(** TokenSend: the fee goes to the token account and the amounts to their
    destinations; the origin, stored last, is debited by both. *)
Lemma ApplyTokenSend_settled q ts fee i0 i l :
  tr_body q = TokenSend ts fee ->
  tokens_ok (account_db l) -> tr_token_id q <> 0 ->
  let origin := rq_origin (tr_base q) in
  mdb_get origin (account_db l) = Some (UserAccount i0) -> entries i = entries i0 ->
  Forall (fun t => 0 <= t_amount t) ts -> 0 <= fee ->
  sumZ t_amount ts + fee < 2 ^ 128 -> Forall (fun t => destination t <> origin) ts ->
  (forall e, find_entry (tr_token_id q) (entries i0) = Some e ->
     GetTokenTotal (RToken q) <= te_balance e) ->
  wlp (ApplyTokenSend now q ts fee i timestamp epoch)
    (fun i' l' => settled origin (UserAccount i') l' /\
       (forall k, row_le nothing_drawn (receives ts k) (mdb_get k (account_db l))
                    (mdb_get k (account_db l'))) /\
       entries_le (fun tok => tr_token_id q =? tok) (entries i0) (entries i')) l.
Proof.
  intros Hq Hl Hid origin Hk Hi Hts Hfee Hsum Hself Hb. pose proof Hl as [Hok Hc].
  pose proof (sumZ_nonneg t_amount ts Hts) as Hpos.
  rw (GetTokenTotal_small q ts fee) // in Hb. rw /ApplyTokenSend (GetTokenTotal_small q ts fee) //.
  apply wpg_bind. rw /token_account_get. apply wpg_bind. apply wpg_gets.
  set (tok := tr_token_id q) in *.
  destruct (mdb_get tok (account_db l)) as [[|a]|] eqn:Ha; [done| |done]. apply wpg_ret.
  apply wpg_bind. rw /token_account_put /account_put. apply wpg_bind.
  apply wpg_massert; [|done]. intros _. apply wpg_modify. rw Hi.
  destruct (find_entry tok (entries i0)) as [e|] eqn:He; [|done]. specialize (Hb e eq_refl).
  set (a' := set_tokens _ _ _ a). set (l1 := set_account_db _ l).
  assert (Hne : tok <> origin) by (intros Heq; rw Heq in Ha; congruence).
  pose proof (entry_bound tok origin i0 e _ Hl Hk He) as [He1 He2].
  pose proof (two_values_le tok tok origin _ Hok Hne) as Htwo.
  pose proof (supply_bound tok _ Hok) as Hsup. rw Hc in Htwo.
  assert (Hva : value_at tok tok (account_db l) = token_balance a + token_fee_balance a)
    by rw /value_at Ha /= Z.eqb_refl //.
  assert (Haok : account_ok (TokenAcct a)) by by eapply Hok. destruct Haok as (Ha1 & Ha2 & Ha3).
  assert (Hfees : amt_add (token_fee_balance a) fee = token_fee_balance a + fee)
    by (apply amt_add_small; lia).
  assert (Hok1 : accounts_ok (account_db l1)).
  { apply accounts_ok_put; [done|]. cbn. rw Hfees. split_and!; [done|lia|done]. }
  assert (Hc1 : forall tok', circulating tok' (account_db l1)
                  = circulating tok' (account_db l) + (if tok =? tok' then fee else 0)).
  { intros tok'. cbn [l1 set_account_db account_db]. rw circulating_put.
    rw /value_at Ha. cbn [token_value a' set_tokens token_balance token_fee_balance].
    rw Hfees. case_match; lia. }
  assert (Hs1 : forall tok', supply tok' (account_db l1) = supply tok' (account_db l)).
  { intros tok'. cbn [l1 set_account_db account_db]. rw supply_put.
    destruct (Z.eqb_spec tok tok') as [<-|]; [|done]. by rw /supply Ha. }
  assert (Hk1 : mdb_get origin (account_db l1) = Some (UserAccount i0)).
  { cbn [l1 set_account_db account_db]. by rw get_put_ne. }
  assert (Hv1 : forall tok', value_at tok' origin (account_db l1) = holdings tok' (entries i0))
    by (intros tok'; rw /value_at Hk1 //).
  apply wpg_bind. eapply wpg_mono; [apply (ApplySend_all_tokens now origin); try done|].
  { rw Hc1 Hc Z.eqb_refl Hv1. rw /value_at Hk /= in Htwo He1. lia. }
  intros ? l2 (Hok2 & Hc2 & Hs2 & Hg2 & Hrow2). apply wpg_ret.
  destruct (debit_ok tok (sumZ t_amount ts + fee) i e) as (Hd1 & Hd2 & Hd3);
    [by rw Hi| |lia..|].
  { cbn. rw Hi. exact (Hok _ _ Hk). }
  split_and!; [| |by rw Hi in Hd3].
  2: { intros k. etransitivity; [|apply Hrow2]. cbn [l1 set_account_db account_db]. rw get_put.
    case_decide as Hk'; [subst k|reflexivity]. rw Ha. cbn. rw Hfees. split_and!; [done..|lia]. }
  split_and!; [done|done|]. intros tok'.
  rw Hc2 Hc1 Hc Hs2 Hs1 {1}/value_at Hg2 Hk1. cbn [token_value account_supply]. rw Hd2 Hi.
  destruct (Z.eqb_spec origin tok') as [<-|].
  - destruct (Z.eqb_spec tok origin); [done|]. rw /supply Hk /=. lia.
  - case_match; lia.
Qed.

****

#### Task details
Across the listing above, how many lines include the word "Hfees"? Answer with only the number.

#### Result for this exercise
4